_Your goal_: The required answer is every line of the data containing the word "Proper".

[Stored data entries]
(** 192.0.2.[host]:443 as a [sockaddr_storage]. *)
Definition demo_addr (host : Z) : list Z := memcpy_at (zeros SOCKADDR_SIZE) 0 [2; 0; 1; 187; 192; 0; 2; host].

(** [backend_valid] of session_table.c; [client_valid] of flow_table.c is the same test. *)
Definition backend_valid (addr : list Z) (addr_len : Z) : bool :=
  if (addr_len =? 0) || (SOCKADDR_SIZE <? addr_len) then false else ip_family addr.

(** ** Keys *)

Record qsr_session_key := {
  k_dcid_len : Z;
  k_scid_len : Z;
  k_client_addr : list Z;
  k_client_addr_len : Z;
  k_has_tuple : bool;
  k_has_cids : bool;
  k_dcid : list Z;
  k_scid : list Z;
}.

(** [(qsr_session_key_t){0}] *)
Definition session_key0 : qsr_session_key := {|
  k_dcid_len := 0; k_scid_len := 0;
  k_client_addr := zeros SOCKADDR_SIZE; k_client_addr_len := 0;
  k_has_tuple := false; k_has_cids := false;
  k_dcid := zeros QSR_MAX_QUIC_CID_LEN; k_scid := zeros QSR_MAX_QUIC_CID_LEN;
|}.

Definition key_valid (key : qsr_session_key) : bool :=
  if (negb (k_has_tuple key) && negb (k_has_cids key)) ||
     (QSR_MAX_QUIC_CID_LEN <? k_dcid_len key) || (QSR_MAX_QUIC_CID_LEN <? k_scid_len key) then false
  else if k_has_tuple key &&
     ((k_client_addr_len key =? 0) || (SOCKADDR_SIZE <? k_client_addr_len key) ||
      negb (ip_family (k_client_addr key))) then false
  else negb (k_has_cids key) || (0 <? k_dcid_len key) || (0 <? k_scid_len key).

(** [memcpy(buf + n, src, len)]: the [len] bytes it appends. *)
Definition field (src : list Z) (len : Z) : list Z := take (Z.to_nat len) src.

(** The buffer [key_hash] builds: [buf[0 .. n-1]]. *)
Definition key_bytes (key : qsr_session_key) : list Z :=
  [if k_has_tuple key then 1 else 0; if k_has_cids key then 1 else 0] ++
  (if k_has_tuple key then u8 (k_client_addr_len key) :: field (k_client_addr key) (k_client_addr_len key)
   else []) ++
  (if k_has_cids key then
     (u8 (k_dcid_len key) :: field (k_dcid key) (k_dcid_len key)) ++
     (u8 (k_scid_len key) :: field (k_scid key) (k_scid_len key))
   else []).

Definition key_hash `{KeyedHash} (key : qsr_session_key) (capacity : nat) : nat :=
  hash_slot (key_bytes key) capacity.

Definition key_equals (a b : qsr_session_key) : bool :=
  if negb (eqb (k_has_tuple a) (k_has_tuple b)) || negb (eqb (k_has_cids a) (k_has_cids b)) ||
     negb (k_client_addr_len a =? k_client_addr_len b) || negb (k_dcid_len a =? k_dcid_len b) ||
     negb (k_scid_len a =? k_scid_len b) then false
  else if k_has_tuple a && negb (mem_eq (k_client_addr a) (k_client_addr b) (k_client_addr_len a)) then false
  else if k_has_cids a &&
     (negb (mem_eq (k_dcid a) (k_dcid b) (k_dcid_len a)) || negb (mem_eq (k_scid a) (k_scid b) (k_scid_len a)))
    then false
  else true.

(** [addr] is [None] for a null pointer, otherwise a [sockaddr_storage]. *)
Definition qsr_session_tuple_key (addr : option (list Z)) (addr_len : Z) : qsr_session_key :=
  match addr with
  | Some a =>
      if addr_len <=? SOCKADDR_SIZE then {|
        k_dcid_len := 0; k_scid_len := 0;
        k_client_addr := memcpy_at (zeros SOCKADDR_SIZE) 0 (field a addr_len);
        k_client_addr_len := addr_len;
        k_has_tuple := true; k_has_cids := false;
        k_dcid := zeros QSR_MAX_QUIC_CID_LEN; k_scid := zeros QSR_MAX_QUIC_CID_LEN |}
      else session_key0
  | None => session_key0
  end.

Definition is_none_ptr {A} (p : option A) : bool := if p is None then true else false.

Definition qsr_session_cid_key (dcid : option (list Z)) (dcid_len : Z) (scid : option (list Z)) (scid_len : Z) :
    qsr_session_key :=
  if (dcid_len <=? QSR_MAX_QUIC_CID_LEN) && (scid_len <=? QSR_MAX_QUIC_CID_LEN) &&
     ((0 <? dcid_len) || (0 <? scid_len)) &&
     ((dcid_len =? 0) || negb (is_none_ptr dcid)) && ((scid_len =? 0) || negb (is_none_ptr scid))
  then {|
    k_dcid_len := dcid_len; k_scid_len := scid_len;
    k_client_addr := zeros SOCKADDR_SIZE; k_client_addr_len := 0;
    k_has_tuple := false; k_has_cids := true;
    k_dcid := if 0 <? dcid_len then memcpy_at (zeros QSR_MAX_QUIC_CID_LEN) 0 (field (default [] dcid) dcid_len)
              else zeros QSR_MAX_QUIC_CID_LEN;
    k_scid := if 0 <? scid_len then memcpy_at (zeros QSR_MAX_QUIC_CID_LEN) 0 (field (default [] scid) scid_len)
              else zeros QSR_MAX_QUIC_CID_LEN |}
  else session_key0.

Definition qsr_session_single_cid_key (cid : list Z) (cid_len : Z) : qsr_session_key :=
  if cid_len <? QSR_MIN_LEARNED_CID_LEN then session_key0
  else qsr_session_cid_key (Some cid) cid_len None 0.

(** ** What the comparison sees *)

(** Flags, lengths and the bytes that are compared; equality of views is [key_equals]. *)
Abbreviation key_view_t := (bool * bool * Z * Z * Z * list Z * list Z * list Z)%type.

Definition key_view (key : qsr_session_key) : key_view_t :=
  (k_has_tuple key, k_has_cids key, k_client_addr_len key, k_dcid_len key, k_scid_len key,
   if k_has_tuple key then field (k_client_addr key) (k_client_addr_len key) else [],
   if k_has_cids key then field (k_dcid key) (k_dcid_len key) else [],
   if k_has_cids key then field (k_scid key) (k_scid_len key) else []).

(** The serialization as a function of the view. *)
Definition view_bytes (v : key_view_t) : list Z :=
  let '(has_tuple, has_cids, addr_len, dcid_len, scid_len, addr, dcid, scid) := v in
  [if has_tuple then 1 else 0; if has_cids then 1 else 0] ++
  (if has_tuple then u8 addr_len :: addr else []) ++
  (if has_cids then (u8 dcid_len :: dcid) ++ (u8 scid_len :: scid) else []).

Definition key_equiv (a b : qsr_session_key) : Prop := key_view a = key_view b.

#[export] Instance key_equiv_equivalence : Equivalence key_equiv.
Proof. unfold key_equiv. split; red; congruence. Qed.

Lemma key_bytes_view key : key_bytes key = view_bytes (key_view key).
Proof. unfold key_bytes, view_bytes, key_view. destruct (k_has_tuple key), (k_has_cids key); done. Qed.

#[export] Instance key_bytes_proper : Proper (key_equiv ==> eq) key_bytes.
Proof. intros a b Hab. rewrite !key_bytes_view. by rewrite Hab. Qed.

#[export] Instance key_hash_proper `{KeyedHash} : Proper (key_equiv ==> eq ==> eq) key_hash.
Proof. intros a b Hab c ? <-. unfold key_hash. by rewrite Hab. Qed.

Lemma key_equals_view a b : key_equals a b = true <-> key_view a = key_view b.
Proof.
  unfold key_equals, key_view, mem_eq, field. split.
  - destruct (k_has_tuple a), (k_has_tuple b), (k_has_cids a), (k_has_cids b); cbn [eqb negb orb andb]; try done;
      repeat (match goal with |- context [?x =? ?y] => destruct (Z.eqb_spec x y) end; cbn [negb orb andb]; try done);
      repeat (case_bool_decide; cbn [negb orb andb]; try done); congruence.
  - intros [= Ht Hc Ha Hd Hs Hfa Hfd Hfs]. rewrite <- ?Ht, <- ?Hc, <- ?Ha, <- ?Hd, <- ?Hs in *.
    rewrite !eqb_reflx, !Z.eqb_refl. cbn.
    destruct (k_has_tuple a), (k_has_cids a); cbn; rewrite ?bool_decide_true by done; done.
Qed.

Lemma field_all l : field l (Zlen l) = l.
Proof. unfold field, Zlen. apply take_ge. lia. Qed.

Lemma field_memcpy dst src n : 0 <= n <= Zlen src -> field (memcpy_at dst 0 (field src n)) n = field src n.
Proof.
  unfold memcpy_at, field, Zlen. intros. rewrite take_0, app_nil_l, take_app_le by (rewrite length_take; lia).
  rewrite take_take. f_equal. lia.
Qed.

--

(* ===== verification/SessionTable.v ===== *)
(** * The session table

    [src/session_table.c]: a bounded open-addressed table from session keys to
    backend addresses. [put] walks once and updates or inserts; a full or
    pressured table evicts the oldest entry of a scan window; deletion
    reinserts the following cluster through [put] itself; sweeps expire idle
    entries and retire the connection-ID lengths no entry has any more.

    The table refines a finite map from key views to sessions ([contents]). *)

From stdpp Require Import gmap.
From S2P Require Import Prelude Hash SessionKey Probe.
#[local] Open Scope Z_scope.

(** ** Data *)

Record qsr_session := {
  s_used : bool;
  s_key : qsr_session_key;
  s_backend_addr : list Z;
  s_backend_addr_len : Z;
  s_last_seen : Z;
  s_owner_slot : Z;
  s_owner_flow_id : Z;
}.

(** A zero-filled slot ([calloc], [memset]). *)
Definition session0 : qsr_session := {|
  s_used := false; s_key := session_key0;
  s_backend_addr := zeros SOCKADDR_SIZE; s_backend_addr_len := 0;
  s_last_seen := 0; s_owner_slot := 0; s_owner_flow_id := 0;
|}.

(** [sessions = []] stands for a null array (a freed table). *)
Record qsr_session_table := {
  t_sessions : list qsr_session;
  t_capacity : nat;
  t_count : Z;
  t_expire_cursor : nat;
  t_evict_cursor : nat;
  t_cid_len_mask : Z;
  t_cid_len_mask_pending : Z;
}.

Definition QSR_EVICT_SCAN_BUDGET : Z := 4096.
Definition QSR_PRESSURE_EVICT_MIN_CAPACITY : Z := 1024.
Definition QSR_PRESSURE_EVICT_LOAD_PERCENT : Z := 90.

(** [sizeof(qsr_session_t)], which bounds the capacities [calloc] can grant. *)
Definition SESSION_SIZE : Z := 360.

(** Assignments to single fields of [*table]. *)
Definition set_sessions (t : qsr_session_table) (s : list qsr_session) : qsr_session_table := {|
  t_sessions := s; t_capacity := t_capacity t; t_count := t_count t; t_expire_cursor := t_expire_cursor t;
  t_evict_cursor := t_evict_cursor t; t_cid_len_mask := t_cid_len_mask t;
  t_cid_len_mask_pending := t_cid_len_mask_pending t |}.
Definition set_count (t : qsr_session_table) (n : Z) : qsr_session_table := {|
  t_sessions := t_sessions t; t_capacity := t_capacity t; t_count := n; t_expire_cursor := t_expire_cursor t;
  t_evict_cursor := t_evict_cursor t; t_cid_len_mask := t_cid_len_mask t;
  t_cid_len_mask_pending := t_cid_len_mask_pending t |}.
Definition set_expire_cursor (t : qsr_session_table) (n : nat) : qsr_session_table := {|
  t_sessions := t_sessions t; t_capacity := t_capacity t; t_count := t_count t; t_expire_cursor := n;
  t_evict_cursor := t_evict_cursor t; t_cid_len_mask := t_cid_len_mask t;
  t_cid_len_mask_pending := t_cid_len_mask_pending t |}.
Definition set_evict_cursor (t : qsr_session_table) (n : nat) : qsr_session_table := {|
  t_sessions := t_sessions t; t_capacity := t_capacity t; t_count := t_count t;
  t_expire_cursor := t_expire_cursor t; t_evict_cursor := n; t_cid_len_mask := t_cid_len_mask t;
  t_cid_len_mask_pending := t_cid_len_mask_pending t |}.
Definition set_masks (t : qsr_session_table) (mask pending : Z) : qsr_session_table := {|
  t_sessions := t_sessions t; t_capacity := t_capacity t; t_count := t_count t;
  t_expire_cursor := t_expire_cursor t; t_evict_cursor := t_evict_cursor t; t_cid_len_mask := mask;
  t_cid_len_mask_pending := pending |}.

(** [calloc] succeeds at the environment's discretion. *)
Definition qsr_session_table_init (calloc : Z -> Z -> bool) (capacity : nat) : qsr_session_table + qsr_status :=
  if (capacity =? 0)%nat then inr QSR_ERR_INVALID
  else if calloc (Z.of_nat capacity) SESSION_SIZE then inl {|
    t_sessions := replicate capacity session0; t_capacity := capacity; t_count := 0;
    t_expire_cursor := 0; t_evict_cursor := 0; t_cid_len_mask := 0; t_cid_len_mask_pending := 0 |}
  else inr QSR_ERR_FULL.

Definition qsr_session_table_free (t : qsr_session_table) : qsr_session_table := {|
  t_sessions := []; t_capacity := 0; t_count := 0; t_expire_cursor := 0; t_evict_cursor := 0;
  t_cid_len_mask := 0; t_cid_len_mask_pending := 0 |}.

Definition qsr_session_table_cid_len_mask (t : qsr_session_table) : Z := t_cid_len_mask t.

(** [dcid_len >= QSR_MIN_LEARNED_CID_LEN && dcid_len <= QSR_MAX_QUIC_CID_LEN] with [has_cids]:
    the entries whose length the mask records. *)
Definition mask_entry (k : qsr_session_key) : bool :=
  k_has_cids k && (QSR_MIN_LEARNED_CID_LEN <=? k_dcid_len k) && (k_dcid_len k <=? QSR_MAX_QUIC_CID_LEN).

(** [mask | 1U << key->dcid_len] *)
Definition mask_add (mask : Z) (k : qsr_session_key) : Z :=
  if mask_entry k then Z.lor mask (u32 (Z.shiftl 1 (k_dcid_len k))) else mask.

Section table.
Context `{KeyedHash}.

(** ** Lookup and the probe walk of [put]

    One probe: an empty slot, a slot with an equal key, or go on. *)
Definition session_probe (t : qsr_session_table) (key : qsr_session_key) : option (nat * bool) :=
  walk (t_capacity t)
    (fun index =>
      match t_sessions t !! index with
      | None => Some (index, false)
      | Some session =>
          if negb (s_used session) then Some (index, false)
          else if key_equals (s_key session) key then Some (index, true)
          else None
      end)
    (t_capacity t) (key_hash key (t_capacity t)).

_Solved exercise_:
#[export] Instance key_bytes_proper : Proper (key_equiv ==> eq) key_bytes.
#[export] Instance key_hash_proper `{KeyedHash} : Proper (key_equiv ==> eq ==> eq) key_hash.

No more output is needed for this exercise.